Supplied information
###
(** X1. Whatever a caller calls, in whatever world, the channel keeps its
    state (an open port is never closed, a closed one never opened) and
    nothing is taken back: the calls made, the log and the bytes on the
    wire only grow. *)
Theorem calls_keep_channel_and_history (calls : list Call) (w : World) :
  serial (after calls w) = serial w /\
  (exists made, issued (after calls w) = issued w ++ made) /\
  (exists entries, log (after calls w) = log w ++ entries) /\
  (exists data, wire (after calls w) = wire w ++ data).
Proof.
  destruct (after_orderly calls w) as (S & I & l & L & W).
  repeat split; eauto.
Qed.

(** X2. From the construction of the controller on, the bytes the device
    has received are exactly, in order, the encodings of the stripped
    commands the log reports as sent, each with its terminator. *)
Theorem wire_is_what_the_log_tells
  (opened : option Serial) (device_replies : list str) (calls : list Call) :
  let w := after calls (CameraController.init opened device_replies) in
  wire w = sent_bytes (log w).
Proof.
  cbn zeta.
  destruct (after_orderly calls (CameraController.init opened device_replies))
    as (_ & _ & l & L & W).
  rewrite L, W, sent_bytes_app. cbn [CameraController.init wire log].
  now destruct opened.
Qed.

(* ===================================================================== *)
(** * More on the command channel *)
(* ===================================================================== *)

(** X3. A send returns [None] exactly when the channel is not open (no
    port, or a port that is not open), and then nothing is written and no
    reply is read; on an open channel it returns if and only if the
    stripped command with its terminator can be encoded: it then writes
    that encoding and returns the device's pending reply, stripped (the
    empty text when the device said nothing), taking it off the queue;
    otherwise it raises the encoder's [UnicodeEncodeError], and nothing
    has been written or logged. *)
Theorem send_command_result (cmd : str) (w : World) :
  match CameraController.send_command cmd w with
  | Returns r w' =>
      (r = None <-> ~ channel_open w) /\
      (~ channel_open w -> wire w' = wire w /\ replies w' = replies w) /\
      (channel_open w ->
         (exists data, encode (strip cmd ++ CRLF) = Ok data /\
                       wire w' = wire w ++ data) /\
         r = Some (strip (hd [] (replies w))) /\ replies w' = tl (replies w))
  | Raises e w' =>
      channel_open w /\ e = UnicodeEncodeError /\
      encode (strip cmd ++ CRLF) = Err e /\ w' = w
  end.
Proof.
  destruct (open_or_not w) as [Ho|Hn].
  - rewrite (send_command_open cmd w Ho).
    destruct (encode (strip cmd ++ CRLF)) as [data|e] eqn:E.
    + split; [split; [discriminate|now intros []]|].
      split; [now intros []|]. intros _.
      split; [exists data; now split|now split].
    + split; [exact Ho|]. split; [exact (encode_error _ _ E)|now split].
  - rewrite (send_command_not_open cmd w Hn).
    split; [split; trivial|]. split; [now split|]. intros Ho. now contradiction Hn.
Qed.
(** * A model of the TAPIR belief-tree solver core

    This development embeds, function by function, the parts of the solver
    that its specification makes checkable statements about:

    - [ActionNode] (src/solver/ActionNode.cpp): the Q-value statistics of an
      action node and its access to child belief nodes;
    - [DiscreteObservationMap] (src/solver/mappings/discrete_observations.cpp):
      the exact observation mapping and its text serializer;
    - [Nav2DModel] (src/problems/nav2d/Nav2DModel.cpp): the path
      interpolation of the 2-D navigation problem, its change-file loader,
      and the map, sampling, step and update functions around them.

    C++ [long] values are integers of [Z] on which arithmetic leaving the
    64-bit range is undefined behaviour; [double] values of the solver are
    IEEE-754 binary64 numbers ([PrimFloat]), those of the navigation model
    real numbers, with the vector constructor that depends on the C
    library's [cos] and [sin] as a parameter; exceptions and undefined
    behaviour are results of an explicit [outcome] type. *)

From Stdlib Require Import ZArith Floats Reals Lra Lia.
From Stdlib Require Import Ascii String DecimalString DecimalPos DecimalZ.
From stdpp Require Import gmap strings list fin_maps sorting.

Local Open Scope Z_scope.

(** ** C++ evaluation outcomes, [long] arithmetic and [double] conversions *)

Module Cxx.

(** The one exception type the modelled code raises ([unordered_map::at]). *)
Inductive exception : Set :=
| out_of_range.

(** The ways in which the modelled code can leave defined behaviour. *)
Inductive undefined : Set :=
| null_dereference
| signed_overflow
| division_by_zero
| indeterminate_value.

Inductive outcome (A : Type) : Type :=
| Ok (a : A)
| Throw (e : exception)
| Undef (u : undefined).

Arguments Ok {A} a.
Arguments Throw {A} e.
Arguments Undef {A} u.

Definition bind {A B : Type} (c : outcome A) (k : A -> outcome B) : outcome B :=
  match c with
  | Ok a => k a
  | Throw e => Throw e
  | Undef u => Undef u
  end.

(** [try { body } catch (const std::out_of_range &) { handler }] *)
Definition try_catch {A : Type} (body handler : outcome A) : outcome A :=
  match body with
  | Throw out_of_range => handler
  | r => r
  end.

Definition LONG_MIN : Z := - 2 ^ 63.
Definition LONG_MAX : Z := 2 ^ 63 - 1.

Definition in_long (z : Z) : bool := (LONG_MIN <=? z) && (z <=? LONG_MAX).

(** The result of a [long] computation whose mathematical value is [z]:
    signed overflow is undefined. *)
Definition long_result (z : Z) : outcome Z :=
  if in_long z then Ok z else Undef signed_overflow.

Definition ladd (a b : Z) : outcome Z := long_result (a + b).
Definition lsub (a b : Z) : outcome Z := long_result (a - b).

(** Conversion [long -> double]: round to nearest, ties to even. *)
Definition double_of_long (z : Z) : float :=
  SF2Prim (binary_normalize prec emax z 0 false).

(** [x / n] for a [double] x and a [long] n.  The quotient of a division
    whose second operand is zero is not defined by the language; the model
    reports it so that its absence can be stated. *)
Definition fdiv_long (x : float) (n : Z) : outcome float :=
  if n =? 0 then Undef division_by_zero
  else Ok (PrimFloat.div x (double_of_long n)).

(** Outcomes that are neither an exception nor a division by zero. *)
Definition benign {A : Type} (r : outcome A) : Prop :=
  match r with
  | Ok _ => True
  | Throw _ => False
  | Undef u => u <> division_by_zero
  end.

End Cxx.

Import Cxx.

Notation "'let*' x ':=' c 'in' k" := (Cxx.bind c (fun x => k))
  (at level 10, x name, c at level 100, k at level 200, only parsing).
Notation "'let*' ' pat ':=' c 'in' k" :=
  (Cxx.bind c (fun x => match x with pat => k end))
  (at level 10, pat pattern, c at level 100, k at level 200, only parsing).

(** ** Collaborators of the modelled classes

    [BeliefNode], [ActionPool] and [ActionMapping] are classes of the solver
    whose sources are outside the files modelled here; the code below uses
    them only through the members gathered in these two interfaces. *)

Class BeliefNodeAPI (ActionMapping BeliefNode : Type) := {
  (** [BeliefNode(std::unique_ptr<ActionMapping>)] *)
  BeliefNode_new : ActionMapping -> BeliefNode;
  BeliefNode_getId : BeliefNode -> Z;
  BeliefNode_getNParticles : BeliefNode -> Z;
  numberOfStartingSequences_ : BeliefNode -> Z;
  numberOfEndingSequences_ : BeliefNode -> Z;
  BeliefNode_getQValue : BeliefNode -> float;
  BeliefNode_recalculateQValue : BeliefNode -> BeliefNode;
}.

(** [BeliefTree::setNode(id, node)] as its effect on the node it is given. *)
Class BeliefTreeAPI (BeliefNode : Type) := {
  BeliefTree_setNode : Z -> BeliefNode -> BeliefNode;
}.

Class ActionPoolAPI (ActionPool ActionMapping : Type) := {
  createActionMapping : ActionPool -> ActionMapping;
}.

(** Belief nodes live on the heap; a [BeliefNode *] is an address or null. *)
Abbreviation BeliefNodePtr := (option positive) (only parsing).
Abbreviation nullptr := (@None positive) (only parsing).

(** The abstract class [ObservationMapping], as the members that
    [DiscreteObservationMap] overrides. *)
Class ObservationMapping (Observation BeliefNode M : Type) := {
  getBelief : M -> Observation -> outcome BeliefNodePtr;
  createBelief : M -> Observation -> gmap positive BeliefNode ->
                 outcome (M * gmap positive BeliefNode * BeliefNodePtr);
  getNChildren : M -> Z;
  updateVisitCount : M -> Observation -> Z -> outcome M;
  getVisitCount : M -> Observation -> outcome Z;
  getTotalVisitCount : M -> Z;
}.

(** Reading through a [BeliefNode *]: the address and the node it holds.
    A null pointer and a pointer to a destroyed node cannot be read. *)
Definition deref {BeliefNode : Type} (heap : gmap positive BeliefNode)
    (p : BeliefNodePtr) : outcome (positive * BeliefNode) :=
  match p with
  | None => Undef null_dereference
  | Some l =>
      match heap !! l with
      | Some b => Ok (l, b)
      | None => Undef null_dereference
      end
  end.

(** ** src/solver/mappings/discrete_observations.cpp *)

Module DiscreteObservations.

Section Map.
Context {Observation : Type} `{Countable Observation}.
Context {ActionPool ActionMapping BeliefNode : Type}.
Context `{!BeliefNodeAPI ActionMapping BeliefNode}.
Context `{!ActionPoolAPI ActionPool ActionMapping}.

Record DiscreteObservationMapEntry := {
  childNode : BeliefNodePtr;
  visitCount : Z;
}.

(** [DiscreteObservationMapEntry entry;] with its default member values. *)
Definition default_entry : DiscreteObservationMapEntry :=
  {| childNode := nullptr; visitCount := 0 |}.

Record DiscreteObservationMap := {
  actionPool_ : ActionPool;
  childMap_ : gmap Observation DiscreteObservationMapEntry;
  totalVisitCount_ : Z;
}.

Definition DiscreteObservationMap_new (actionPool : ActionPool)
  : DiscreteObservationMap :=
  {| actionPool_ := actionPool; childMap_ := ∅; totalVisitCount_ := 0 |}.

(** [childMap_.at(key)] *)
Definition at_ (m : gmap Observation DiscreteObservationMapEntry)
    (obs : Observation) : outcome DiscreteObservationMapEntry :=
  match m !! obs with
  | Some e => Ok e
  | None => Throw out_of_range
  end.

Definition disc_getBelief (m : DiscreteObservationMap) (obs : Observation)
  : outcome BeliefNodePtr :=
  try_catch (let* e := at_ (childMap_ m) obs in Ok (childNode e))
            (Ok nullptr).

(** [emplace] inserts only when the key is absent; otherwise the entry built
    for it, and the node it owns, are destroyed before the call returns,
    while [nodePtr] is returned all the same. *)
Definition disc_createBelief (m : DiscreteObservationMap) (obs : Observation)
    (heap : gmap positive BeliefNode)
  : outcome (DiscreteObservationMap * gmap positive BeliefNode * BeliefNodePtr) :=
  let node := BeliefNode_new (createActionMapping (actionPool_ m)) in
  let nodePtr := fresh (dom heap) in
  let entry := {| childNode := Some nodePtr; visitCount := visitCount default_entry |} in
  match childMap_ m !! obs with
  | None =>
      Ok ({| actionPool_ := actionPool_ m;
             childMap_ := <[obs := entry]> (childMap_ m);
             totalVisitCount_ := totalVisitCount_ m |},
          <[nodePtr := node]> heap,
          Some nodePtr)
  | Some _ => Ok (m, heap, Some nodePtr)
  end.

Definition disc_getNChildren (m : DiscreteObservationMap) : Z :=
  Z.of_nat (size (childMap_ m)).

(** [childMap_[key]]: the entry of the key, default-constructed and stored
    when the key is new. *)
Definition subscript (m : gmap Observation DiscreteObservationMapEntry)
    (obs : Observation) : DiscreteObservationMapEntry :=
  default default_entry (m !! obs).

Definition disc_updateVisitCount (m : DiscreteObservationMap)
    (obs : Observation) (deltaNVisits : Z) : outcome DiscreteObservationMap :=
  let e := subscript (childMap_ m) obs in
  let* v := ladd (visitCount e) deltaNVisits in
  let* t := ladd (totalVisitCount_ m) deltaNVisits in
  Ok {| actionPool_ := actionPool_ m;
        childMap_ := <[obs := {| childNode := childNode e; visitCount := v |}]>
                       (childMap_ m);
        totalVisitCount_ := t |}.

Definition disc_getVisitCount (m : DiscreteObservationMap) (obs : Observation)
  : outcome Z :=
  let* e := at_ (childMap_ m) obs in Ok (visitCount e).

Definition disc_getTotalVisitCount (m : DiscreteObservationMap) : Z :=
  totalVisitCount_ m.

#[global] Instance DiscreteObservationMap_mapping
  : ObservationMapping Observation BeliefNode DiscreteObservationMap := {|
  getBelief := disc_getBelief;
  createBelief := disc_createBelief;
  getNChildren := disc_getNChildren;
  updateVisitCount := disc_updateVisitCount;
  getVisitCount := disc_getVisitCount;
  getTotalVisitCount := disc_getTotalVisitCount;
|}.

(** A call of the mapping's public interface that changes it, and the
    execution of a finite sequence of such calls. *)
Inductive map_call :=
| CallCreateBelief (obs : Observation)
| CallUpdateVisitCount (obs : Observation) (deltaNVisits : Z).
###
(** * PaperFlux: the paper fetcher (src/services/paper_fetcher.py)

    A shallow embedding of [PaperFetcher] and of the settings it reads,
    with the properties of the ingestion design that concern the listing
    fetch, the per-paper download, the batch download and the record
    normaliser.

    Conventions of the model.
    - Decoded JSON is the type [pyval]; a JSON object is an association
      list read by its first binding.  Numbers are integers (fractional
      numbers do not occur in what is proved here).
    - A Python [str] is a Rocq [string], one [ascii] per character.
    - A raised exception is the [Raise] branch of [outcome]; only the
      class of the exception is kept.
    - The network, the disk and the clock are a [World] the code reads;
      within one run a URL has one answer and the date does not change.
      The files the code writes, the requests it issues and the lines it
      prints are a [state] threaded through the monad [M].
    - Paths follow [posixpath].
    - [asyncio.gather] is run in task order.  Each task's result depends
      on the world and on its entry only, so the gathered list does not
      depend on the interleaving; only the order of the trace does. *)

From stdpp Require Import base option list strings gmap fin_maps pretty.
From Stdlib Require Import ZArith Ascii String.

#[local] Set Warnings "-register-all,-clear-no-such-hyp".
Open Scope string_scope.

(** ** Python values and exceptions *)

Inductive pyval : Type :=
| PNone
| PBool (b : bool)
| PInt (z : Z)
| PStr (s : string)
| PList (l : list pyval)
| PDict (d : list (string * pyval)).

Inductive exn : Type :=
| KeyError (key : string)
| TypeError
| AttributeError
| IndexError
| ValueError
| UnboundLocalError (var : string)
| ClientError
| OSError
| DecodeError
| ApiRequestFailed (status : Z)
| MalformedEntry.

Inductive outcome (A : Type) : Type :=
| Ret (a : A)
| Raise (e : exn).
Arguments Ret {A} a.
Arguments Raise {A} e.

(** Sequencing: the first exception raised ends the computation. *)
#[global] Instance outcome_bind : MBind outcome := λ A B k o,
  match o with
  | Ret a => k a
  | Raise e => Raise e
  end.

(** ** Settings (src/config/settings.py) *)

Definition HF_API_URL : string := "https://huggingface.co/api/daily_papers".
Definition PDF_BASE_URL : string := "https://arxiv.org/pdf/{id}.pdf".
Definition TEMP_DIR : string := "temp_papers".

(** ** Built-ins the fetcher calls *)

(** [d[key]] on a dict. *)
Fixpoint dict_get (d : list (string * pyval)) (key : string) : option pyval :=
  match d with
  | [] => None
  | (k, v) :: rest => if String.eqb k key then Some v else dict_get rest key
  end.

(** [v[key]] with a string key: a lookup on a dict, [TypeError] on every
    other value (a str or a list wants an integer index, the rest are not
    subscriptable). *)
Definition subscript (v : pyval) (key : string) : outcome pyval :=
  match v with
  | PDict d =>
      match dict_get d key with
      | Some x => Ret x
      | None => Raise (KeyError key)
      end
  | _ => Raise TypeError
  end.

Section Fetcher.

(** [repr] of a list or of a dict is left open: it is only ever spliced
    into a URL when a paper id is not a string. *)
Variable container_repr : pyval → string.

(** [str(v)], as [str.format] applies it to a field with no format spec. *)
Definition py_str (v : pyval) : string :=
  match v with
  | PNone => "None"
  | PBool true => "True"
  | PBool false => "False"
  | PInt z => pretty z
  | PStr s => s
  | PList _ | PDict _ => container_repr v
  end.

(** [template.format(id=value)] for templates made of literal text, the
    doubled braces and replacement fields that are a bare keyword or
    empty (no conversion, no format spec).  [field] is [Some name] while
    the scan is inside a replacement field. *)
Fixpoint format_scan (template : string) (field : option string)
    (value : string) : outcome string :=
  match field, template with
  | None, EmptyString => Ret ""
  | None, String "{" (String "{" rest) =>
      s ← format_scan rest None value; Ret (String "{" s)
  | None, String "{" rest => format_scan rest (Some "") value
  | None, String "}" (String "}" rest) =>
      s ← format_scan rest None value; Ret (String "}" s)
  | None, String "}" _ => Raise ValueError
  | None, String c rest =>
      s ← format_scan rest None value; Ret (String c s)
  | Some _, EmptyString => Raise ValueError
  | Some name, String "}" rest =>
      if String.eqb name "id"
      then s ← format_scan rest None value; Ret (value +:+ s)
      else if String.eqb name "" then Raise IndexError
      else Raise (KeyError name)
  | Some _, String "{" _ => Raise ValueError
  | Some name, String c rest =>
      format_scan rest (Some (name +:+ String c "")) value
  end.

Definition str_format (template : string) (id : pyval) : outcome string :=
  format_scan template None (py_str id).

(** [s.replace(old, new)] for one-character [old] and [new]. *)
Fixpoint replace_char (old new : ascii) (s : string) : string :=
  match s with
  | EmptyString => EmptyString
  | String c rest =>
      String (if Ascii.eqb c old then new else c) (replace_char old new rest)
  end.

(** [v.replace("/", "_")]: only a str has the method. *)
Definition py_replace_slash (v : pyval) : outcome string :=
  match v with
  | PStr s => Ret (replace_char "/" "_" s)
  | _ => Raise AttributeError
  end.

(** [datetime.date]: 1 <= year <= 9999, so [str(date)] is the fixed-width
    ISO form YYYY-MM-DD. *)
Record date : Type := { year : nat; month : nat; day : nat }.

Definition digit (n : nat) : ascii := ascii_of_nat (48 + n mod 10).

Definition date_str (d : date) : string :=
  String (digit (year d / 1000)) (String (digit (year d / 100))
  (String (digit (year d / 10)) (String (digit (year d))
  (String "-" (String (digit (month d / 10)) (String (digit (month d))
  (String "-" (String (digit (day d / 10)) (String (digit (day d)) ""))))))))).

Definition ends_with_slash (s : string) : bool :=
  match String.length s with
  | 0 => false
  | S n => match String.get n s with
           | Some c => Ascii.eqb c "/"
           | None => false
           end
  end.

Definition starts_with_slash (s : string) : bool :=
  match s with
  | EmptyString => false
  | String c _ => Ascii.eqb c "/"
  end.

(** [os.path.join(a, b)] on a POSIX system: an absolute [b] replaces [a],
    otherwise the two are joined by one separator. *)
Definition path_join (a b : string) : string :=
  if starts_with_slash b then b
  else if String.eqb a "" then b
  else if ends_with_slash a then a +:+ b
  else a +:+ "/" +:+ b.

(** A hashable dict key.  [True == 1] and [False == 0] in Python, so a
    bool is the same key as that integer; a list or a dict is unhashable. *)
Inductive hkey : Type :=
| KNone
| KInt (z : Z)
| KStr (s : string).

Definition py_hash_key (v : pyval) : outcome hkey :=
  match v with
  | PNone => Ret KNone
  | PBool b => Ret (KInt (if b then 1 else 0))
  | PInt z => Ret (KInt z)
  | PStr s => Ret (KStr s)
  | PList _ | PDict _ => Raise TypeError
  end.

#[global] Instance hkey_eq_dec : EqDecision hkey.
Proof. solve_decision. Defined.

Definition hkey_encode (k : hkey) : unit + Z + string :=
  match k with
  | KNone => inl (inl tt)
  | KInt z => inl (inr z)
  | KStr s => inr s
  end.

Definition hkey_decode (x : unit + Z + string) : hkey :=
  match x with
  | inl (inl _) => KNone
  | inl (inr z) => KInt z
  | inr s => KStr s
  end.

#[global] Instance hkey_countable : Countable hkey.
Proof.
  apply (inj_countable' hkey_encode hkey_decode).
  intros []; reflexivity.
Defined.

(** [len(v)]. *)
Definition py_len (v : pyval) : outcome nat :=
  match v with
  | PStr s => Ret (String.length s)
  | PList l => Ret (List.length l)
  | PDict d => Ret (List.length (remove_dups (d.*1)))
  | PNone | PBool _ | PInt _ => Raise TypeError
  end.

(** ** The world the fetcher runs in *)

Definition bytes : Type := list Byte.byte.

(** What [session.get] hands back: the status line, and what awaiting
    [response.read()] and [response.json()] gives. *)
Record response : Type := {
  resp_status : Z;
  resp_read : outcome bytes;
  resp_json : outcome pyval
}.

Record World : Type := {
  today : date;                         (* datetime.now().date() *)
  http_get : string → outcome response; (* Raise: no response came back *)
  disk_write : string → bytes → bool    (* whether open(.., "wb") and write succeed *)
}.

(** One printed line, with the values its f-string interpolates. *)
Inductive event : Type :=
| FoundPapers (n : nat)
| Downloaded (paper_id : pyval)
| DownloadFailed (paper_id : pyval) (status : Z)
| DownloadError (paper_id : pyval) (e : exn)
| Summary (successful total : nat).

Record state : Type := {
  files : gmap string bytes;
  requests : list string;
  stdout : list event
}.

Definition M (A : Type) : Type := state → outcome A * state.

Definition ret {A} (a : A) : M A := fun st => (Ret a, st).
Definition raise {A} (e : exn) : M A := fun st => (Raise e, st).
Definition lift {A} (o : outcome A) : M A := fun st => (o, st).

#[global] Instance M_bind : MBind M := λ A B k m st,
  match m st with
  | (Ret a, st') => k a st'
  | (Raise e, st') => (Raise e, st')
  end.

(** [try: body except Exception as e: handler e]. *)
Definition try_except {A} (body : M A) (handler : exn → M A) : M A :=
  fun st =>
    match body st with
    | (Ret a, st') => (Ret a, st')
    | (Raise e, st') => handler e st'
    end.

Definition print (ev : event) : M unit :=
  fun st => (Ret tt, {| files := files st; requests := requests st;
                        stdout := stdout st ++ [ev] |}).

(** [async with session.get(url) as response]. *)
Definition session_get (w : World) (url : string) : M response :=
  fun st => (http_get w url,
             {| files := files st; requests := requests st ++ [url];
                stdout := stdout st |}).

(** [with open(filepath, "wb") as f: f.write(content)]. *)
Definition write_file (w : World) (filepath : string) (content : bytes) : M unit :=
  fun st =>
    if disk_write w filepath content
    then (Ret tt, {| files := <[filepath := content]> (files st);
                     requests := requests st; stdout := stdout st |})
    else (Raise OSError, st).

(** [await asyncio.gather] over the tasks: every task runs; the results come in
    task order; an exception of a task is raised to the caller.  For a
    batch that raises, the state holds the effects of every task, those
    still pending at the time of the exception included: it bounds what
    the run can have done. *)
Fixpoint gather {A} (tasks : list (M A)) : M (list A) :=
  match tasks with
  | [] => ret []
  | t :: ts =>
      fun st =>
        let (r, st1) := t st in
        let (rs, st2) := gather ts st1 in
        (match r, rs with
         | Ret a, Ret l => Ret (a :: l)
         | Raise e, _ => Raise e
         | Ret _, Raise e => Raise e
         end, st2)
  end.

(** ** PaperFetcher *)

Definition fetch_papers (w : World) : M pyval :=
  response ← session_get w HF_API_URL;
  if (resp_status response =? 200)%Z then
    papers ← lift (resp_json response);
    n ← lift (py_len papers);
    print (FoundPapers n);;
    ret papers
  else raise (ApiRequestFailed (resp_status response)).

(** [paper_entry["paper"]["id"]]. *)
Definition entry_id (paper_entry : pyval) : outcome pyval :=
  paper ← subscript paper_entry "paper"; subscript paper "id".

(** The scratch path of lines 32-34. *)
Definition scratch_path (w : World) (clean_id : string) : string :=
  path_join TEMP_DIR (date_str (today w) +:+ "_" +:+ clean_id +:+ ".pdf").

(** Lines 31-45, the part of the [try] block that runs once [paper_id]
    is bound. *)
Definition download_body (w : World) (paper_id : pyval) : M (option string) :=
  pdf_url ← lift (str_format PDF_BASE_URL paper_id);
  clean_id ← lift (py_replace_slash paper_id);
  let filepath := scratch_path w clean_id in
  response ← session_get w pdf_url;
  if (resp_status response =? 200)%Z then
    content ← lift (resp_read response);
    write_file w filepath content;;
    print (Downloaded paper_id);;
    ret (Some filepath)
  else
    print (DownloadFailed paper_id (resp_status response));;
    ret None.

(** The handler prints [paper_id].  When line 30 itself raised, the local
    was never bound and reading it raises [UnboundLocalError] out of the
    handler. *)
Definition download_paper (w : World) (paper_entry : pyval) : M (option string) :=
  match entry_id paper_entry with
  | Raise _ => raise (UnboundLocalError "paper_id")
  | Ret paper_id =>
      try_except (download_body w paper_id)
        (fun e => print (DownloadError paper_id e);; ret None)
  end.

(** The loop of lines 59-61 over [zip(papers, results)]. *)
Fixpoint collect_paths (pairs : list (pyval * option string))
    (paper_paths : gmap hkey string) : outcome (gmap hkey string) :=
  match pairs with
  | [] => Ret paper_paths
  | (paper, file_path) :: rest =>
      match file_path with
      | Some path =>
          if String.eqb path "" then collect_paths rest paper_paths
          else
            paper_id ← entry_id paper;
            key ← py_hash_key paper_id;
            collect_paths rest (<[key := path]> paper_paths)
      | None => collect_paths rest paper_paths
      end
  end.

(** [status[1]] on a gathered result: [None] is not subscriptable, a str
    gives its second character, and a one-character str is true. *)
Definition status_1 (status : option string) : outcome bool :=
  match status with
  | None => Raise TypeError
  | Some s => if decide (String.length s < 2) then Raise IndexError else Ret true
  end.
###
Exercise instructions
Tally the lines in the listing that hold the string "asyncio"; your reply is that total alone.

Response below
2